Prompt = For the listing that follows, give again exactly the lines from the one with "Definition file_write (f" to the one with "else mret (inr tt)) 1.", including both.

Material shown =

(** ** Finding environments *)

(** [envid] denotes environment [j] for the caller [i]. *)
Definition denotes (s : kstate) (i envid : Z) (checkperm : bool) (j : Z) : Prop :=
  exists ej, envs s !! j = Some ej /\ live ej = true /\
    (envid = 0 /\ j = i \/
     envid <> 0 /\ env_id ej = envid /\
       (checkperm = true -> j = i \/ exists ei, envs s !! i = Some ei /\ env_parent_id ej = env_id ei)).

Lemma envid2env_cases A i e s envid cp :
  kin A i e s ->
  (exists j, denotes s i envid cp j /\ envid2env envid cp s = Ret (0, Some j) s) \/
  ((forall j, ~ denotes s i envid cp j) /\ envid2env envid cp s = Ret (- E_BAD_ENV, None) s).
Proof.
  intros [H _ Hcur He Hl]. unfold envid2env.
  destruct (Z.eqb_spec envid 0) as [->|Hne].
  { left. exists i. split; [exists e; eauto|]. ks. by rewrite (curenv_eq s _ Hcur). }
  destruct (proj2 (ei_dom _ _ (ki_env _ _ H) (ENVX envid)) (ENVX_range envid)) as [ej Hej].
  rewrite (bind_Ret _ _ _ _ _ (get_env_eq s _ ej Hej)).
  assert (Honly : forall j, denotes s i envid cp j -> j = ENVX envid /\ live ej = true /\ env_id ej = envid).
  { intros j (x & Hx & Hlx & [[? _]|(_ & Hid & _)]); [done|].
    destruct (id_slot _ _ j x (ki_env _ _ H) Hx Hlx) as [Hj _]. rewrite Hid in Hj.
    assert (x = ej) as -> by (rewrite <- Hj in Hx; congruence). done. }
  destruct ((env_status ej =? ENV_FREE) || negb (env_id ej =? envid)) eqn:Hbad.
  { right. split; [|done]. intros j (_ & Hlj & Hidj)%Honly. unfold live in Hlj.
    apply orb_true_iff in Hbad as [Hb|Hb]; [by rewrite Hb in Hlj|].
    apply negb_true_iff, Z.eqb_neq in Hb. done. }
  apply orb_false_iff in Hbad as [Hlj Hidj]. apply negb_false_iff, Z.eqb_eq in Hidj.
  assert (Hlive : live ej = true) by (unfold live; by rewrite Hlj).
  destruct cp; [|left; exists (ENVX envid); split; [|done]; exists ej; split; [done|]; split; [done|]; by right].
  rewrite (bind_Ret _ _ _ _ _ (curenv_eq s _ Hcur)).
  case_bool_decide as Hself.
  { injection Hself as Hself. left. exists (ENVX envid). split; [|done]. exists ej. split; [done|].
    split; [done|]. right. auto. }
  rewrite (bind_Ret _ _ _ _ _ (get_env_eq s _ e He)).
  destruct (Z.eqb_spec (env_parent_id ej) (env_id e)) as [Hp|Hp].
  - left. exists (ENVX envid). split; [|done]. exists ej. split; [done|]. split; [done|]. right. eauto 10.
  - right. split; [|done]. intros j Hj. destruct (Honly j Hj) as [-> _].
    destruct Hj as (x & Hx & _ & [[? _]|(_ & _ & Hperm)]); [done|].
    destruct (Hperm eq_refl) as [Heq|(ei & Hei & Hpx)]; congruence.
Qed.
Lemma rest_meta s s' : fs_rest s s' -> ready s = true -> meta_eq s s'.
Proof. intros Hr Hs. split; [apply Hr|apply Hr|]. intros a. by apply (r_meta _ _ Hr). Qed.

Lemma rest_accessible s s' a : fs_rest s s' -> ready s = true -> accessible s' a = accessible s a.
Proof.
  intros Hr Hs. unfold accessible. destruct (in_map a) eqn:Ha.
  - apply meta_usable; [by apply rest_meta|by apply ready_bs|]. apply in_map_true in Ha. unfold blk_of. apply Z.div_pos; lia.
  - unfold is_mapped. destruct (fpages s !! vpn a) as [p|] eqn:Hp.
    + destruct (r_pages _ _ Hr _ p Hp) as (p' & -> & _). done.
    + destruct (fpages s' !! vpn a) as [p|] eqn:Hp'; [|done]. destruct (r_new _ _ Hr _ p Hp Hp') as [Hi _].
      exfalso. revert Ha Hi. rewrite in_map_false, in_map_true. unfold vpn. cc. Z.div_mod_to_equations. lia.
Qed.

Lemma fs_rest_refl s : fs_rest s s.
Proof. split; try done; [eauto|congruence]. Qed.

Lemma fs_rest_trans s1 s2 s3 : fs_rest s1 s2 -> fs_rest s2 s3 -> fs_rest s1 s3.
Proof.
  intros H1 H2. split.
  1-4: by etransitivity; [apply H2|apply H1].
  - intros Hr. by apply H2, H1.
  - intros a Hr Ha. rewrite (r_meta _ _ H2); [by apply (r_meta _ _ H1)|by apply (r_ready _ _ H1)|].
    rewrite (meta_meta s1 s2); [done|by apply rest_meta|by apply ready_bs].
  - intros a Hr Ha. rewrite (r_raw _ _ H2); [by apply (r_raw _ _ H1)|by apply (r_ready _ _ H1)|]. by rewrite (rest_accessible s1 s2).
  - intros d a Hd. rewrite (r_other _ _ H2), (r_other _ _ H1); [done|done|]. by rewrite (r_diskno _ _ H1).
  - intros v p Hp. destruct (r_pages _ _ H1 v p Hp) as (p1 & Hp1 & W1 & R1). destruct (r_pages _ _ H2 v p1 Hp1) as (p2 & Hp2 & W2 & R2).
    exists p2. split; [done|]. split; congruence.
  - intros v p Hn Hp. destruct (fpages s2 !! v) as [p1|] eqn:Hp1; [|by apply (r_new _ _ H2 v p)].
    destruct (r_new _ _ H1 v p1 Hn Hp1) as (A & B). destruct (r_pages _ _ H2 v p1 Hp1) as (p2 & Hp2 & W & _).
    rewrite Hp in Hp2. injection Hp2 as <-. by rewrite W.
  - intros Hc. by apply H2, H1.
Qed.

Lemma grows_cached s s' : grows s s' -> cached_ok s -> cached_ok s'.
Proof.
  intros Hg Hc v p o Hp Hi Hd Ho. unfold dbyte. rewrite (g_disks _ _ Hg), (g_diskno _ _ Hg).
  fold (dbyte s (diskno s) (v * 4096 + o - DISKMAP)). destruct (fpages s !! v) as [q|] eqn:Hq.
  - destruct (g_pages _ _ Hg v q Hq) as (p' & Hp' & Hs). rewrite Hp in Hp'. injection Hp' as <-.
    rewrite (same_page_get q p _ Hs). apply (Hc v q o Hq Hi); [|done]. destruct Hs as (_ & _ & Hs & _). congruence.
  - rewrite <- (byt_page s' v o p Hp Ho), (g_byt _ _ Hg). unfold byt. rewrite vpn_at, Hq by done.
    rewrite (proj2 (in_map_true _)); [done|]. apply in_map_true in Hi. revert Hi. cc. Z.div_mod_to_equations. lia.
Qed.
* * *
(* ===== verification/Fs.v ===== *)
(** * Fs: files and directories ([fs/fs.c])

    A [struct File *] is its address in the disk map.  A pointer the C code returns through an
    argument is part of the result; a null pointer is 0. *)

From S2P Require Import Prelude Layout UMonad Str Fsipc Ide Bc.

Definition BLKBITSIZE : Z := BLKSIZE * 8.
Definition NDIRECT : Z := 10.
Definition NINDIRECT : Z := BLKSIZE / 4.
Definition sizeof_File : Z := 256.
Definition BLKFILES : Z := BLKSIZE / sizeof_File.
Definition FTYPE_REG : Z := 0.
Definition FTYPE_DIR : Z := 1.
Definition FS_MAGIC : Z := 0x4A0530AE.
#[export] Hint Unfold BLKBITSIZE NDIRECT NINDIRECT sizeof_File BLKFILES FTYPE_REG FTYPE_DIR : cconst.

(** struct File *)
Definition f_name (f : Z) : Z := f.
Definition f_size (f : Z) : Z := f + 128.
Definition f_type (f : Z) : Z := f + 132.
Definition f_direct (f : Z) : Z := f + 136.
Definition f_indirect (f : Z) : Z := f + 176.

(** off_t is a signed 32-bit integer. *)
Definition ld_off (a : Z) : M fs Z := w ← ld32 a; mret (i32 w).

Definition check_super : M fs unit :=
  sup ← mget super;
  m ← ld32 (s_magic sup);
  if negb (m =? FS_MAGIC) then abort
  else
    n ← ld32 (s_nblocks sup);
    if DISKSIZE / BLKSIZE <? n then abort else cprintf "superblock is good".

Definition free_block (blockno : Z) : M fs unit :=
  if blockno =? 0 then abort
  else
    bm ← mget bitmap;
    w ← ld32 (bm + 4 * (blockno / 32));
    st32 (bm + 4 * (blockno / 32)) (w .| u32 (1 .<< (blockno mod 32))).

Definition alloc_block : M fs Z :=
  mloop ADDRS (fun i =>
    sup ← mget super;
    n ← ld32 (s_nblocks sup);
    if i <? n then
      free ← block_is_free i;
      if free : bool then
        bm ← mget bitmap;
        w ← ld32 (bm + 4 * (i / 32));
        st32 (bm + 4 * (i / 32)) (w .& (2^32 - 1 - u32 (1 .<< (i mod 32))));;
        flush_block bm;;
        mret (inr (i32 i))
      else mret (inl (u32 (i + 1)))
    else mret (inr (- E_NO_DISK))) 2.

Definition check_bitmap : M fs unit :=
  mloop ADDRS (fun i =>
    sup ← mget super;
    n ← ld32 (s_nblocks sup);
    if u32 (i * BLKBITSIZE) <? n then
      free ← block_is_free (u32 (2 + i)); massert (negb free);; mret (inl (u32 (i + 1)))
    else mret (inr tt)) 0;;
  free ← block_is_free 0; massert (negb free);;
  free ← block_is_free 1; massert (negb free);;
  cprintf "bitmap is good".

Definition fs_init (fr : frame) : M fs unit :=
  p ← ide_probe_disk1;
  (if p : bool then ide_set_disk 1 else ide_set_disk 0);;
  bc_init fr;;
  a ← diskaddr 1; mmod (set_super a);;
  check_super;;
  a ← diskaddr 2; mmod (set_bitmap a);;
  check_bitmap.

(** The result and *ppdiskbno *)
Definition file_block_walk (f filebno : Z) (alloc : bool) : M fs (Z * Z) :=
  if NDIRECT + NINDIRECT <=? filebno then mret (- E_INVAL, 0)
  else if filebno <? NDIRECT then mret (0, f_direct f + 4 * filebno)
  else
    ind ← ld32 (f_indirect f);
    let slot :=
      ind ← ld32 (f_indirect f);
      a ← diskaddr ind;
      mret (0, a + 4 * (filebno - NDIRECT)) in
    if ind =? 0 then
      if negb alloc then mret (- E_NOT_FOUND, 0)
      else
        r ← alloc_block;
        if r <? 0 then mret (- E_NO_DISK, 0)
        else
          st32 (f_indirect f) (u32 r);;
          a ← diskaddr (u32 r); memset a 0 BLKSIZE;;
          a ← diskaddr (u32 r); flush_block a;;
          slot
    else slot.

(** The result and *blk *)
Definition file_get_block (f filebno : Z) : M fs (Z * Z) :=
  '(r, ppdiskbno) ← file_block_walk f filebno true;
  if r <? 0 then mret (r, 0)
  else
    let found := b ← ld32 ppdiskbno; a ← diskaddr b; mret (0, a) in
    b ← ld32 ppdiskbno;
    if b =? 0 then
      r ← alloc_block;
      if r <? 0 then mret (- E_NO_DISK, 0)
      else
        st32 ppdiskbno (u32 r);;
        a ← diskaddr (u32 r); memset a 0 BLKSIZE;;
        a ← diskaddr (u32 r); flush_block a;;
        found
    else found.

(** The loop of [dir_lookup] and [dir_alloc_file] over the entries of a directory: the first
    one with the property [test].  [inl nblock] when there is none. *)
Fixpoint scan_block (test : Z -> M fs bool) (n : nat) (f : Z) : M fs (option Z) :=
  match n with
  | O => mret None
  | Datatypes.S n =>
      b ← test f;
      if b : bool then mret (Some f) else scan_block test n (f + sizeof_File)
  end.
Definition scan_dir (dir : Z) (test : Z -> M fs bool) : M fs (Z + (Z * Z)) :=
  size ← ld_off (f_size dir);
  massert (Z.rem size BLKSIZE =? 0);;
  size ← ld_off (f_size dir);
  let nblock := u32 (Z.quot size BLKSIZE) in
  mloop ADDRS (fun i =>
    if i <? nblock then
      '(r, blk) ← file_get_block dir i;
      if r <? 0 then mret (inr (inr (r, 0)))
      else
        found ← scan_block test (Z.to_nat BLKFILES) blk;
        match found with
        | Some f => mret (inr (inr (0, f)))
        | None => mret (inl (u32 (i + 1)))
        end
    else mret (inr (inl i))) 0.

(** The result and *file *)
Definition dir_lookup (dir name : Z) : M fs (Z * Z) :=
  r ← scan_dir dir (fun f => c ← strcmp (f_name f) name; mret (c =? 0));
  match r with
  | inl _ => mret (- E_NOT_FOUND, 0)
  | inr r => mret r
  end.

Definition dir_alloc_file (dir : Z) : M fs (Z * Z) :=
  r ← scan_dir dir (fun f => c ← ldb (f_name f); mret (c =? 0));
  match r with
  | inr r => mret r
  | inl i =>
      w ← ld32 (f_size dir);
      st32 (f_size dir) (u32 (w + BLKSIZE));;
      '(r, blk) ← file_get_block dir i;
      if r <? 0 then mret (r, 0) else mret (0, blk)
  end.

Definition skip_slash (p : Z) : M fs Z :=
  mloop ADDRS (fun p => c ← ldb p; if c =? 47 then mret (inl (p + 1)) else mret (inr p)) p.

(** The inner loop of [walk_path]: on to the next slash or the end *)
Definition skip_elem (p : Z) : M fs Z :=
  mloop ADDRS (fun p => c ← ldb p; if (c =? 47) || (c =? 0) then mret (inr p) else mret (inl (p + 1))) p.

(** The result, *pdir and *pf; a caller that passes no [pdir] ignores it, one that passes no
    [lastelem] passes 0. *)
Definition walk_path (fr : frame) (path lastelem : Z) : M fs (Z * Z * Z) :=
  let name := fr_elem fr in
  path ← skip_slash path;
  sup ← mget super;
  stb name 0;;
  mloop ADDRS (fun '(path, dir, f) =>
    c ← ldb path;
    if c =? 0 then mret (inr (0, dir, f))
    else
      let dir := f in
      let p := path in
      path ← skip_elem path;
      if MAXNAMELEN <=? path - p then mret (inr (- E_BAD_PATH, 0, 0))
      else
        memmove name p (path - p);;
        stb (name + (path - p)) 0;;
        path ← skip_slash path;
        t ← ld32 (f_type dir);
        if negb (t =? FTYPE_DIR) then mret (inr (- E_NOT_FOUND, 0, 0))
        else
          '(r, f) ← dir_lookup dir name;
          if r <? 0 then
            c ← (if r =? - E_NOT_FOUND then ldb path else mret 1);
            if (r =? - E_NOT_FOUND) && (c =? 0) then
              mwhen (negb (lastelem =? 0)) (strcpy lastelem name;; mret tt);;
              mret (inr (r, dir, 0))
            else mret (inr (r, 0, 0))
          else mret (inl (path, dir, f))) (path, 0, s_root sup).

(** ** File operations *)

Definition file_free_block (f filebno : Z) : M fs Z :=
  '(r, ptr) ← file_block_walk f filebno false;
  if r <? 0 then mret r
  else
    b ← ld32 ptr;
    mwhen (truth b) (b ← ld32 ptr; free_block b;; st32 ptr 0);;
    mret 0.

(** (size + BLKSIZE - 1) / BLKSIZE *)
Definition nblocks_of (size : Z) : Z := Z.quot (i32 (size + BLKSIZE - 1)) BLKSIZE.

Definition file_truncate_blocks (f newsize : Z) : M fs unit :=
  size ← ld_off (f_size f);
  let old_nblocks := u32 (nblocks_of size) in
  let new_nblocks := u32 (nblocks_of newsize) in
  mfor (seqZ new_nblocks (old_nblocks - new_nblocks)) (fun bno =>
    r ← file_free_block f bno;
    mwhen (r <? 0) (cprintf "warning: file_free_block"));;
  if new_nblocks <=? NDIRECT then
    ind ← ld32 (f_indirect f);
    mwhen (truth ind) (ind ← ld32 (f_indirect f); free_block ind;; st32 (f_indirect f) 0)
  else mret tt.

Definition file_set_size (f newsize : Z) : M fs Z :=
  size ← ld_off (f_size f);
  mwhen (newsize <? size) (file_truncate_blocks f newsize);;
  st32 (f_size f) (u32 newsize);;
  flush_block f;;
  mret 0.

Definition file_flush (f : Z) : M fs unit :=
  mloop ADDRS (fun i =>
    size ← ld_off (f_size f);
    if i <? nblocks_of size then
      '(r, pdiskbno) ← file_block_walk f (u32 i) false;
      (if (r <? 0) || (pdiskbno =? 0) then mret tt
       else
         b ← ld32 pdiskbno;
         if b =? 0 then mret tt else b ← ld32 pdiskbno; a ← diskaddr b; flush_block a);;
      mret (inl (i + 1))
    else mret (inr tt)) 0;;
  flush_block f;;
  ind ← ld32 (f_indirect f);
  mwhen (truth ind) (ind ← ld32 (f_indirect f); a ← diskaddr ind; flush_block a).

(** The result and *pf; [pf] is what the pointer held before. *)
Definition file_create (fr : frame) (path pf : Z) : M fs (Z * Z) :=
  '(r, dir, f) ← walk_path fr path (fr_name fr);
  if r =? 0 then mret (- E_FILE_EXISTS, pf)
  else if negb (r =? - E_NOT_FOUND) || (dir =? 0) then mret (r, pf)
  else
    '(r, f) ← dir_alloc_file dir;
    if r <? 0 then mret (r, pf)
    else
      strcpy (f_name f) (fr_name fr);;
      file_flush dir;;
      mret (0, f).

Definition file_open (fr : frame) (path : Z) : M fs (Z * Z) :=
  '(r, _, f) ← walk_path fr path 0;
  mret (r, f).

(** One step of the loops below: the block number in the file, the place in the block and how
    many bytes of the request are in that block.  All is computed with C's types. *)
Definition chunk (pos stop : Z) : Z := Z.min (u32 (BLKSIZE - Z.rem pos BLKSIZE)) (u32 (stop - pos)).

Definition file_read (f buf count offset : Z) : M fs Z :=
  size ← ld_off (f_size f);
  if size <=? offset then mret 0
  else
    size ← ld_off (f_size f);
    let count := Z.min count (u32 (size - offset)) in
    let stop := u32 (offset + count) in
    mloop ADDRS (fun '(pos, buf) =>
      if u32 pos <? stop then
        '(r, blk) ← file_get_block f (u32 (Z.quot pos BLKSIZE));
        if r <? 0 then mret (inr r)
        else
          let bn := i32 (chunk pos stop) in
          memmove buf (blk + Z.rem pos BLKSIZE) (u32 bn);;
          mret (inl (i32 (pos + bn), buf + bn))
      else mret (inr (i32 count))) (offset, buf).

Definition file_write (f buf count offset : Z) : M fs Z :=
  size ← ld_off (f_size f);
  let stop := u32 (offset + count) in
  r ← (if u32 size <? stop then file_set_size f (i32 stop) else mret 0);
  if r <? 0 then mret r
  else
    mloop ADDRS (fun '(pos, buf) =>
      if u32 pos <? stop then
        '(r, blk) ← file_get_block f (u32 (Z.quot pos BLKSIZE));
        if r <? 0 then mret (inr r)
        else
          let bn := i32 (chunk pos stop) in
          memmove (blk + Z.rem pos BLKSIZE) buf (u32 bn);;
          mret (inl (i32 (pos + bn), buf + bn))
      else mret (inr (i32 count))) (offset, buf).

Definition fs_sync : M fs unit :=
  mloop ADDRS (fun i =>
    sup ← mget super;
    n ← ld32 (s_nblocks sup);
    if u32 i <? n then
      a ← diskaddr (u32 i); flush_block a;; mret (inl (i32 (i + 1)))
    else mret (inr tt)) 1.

Solved exercise =
Definition file_write (f buf count offset : Z) : M fs Z :=
  size ← ld_off (f_size f);
  let stop := u32 (offset + count) in
  r ← (if u32 size <? stop then file_set_size f (i32 stop) else mret 0);
  if r <? 0 then mret r
  else
    mloop ADDRS (fun '(pos, buf) =>
      if u32 pos <? stop then
        '(r, blk) ← file_get_block f (u32 (Z.quot pos BLKSIZE));
        if r <? 0 then mret (inr r)
        else
          let bn := i32 (chunk pos stop) in
          memmove (blk + Z.rem pos BLKSIZE) buf (u32 bn);;
          mret (inl (i32 (pos + bn), buf + bn))
      else mret (inr (i32 count))) (offset, buf).

Definition fs_sync : M fs unit :=
  mloop ADDRS (fun i =>
    sup ← mget super;
    n ← ld32 (s_nblocks sup);
    if u32 i <? n then
      a ← diskaddr (u32 i); flush_block a;; mret (inl (i32 (i + 1)))
    else mret (inr tt)) 1.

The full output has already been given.